Cornell soccer star overcame rare childhood tumor
It was June 2004 and 12-year-old Daniel Haber was waiting.
He was sitting in the emergency room at the Hospital for Sick Children in his hometown of Toronto. The clock had counted off five hours at this point, maybe six. Or maybe it had been seven. The time all blended together on this evening.
Haber was with his parents, and they tried desperately to pass the time. Waiting with them were kids with minor maladies: broken arms, fevers, dislocated shoulders. Patients coming into the hospital with more urgent problems -- breathing difficulties, chest pains -- were moved ahead of Haber in the hospital's triage line.
After all, why would the hospital suspect anything was seriously wrong with Haber? All he had was a bump on his forehead.
It started with a sinus infection.
About two weeks earlier, Haber had been suffering from normal sinus issues. A trip to the doctor, a little medicine, and he seemed to recover. His mother, Reena Berlind, remembers that even though Haber's sinuses had cleared up, he wasn't acting like his normal self.
As a child, Haber loved nothing more than sports. He played center at the second-highest level of hockey and was involved with a highly ranked club soccer team. He was athletic, energetic, healthy and happy.
A week after the sinus infection, while suited up for his club soccer squad, Haber noticed the bump on his forehead when he headed a ball.
Haber and his father, Lorie Haber, investigated the bump in the bathroom mirror later that night.
"It was almost like a half golf ball, a tender bump sticking out of the center of my forehead," Haber says.
Haber went to the doctor on a Friday. The doctor said the bump would probably go away on its own, but if it didn't disappear after the long weekend, Haber should come back.
By Tuesday, with the bump still as big as ever, Haber returned to the doctor. He checked out of school for his midday appointment with his pediatrician, thinking he'd be back in the class by the end of the school day.
The doctor suggested they get the bump examined right away at the hospital.
So Haber and his parents sat in the emergency room watching time pass, keeping one eye on the Stanley Cup final on TV and another on their card games.
After several hours, a neurosurgeon decided Haber needed an MRI.
The results painted an urgent picture. Haber had a condition called Potts' puffy tumor, a rare bacterial infection seen less than a half dozen times per year at the children's hospital. The infection had grown from Haber's initial sinus infection and was moving ominously toward his brain.
Brain damage was weeks, maybe days in his future.
Even today, Berlind starts to cry when she recounts the evening.
"I tried to put on a very brave face," she says. "And I said to Daniel, 'I think you're going to need surgery tonight.'"
His 12th birthday had been just five days earlier.
"Originally I was just short of shocked and confused at this point," Haber says. "I had no idea what was going on. … I started to cry. I asked my mom, 'Is there anything else they can do?
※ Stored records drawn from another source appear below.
Lemma drops_follow_flags_witness :
  loadConfig (Examples.env_of Examples.cfg_drop_tx (Some 2))
  = Ok Examples.cfg_drop_tx ∧
  occurs is_drop_tx
    (ltcdMain_trace (Examples.env_of Examples.cfg_drop_tx (Some 2)) false) ∧
  DropTxIndex Examples.cfg_drop_tx = true ∧
  loadConfig (Examples.env_of Examples.cfg_serve (Some 1)) = Ok Examples.cfg_serve ∧
  never is_drop (ltcdMain_trace (Examples.env_of Examples.cfg_serve (Some 1)) false) ∧
  occurs is_opened (ltcdMain_trace (Examples.env_of Examples.cfg_serve (Some 1)) false) ∧
  never is_construct
    (ltcdMain_trace (Examples.env_of Examples.cfg_serve (Some 1)) false) ∧
  ltcdMain_db (Examples.env_of Examples.cfg_serve (Some 1)) false
  = Some Examples.both_indexes.
Proof.
  assert (occurs is_drop_tx
            (ltcdMain_trace (Examples.env_of Examples.cfg_drop_tx (Some 2)) false))
    as Hocc by (apply occurs_existsb; reflexivity).
  assert (occurs is_opened
            (ltcdMain_trace (Examples.env_of Examples.cfg_serve (Some 1)) false))
    as Hop by (apply occurs_existsb; reflexivity).
  assert (never is_construct
            (ltcdMain_trace (Examples.env_of Examples.cfg_serve (Some 1)) false))
    as Hnc by (apply never_existsb; reflexivity).
  destruct (drops_follow_flags (Examples.env_of Examples.cfg_drop_tx (Some 2))
              false Examples.cfg_drop_tx eq_refl) as (_ & H2 & _).
  destruct (drops_follow_flags (Examples.env_of Examples.cfg_serve (Some 1))
              false Examples.cfg_serve eq_refl) as (_ & _ & _ & H4).
  destruct (H4 eq_refl eq_refl) as (H5 & H6).
  destruct (H6 Examples.both_indexes eq_refl) as (_ & H7 & _).
  split; [reflexivity|]. split; [exact Hocc|]. split; [exact (proj1 (H2 Hocc))|].
  split; [reflexivity|]. split; [exact H5|]. split; [exact Hop|].
  split; [exact Hnc|]. exact (H7 Hop Hnc).
Defined.

(** X10: the server is sent on [serverChan] exactly when [serverChan] is not
    nil and the server was started, at most once, after [Start] and before
    the wait for the interrupt; [main], which passes nil, never sends. *)
Theorem server_chan_send {DB} (env : Env DB) (ch : bool) :
  (occurs is_send (ltcdMain_trace env ch) <->
   ch = true ∧ occurs is_start (ltcdMain_trace env ch)) ∧
  count is_send (ltcdMain_trace env ch) <= 1 ∧
  guarded_by is_start is_send (ltcdMain_trace env ch) ∧
  guarded_by is_send is_await (ltcdMain_trace (env) true) ∧
  never is_send (main env).1.
Proof.
  split; [|split; [|split; [|split]]].
  - destruct ch; run_ltcdMain.
    all: split; [intros; try no_occurrence; split; trace_goal
                |intros [? ?]; try discriminate; try no_occurrence; trace_goal].
  - run_ltcdMain. all: destruct ch; simpl; lia.
  - run_ltcdMain. all: leaf.
  - run_ltcdMain. all: leaf.
  - run_ltcdMain. all: leaf.
Qed.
Is there any other way?' She said no."
It took fewer than three hours to go from the first doctor seeing him to surgery. The mask went over his face.
He was out.
More waiting.
Reena Berlind and Lorie Haber spent five hours feeling helpless while Daniel Haber underwent surgery.
A craniotomy involves sawing off part of the skull. The doctors opened Haber's forehead, removed the cyst and reattached his skull cap using two titanium plates and more than 60 metal stitches.
Haber's parents went to see him in his room, not knowing what to expect. They saw his head covered with bags and wrappings, protecting his still-raw wounds and fresh stitches.
Haber opened his eyes. He had just one question for his parents.
Who won the hockey game?
"I couldn't quite believe what I was hearing," Reena says -- her biggest worry was that her son would have brain damage after the surgery. "When he said that, it was like a huge weight had been lifted off my shoulders."
The surgery had gone smoothly, but Haber had months of recovery ahead of him.
He was able to return home after two weeks due to the medical care he received and the ongoing support of his friends and family.
"He never once complained," Reena said. "We just made it work in our lives." Haber says he knew that complaining would have been pointless.
Haber was allowed to play soccer again about three months later and hockey three months after that. With no physical limitations on his activity, he recommitted himself to soccer after taking some time off in high school, and enrolled at Cornell for the 2009-10 academic year.
"That doctor saved my life," Haber says. "Everywhere that I am mentally, athletically, emotionally, the ability to act as a normal person and live a normal life, would not have been possible if they hadn't caught it at that moment."
Haber was spectacular all of this past season.
He led the team in almost every offensive category, twice won Ivy League Player of the Week and was named to the All-Ivy Second Team. And none of it would have been possible without the surgery that saved his life seven years earlier.
"That's the biggest thing that had ever happened [to me]," Haber says. "It was the most impactful. It affected the way I thought, the way I saw my friends, the world around me, how much I appreciate life. I'm doing this because I love it now. I love that feeling of connecting with other players. It's what I live for."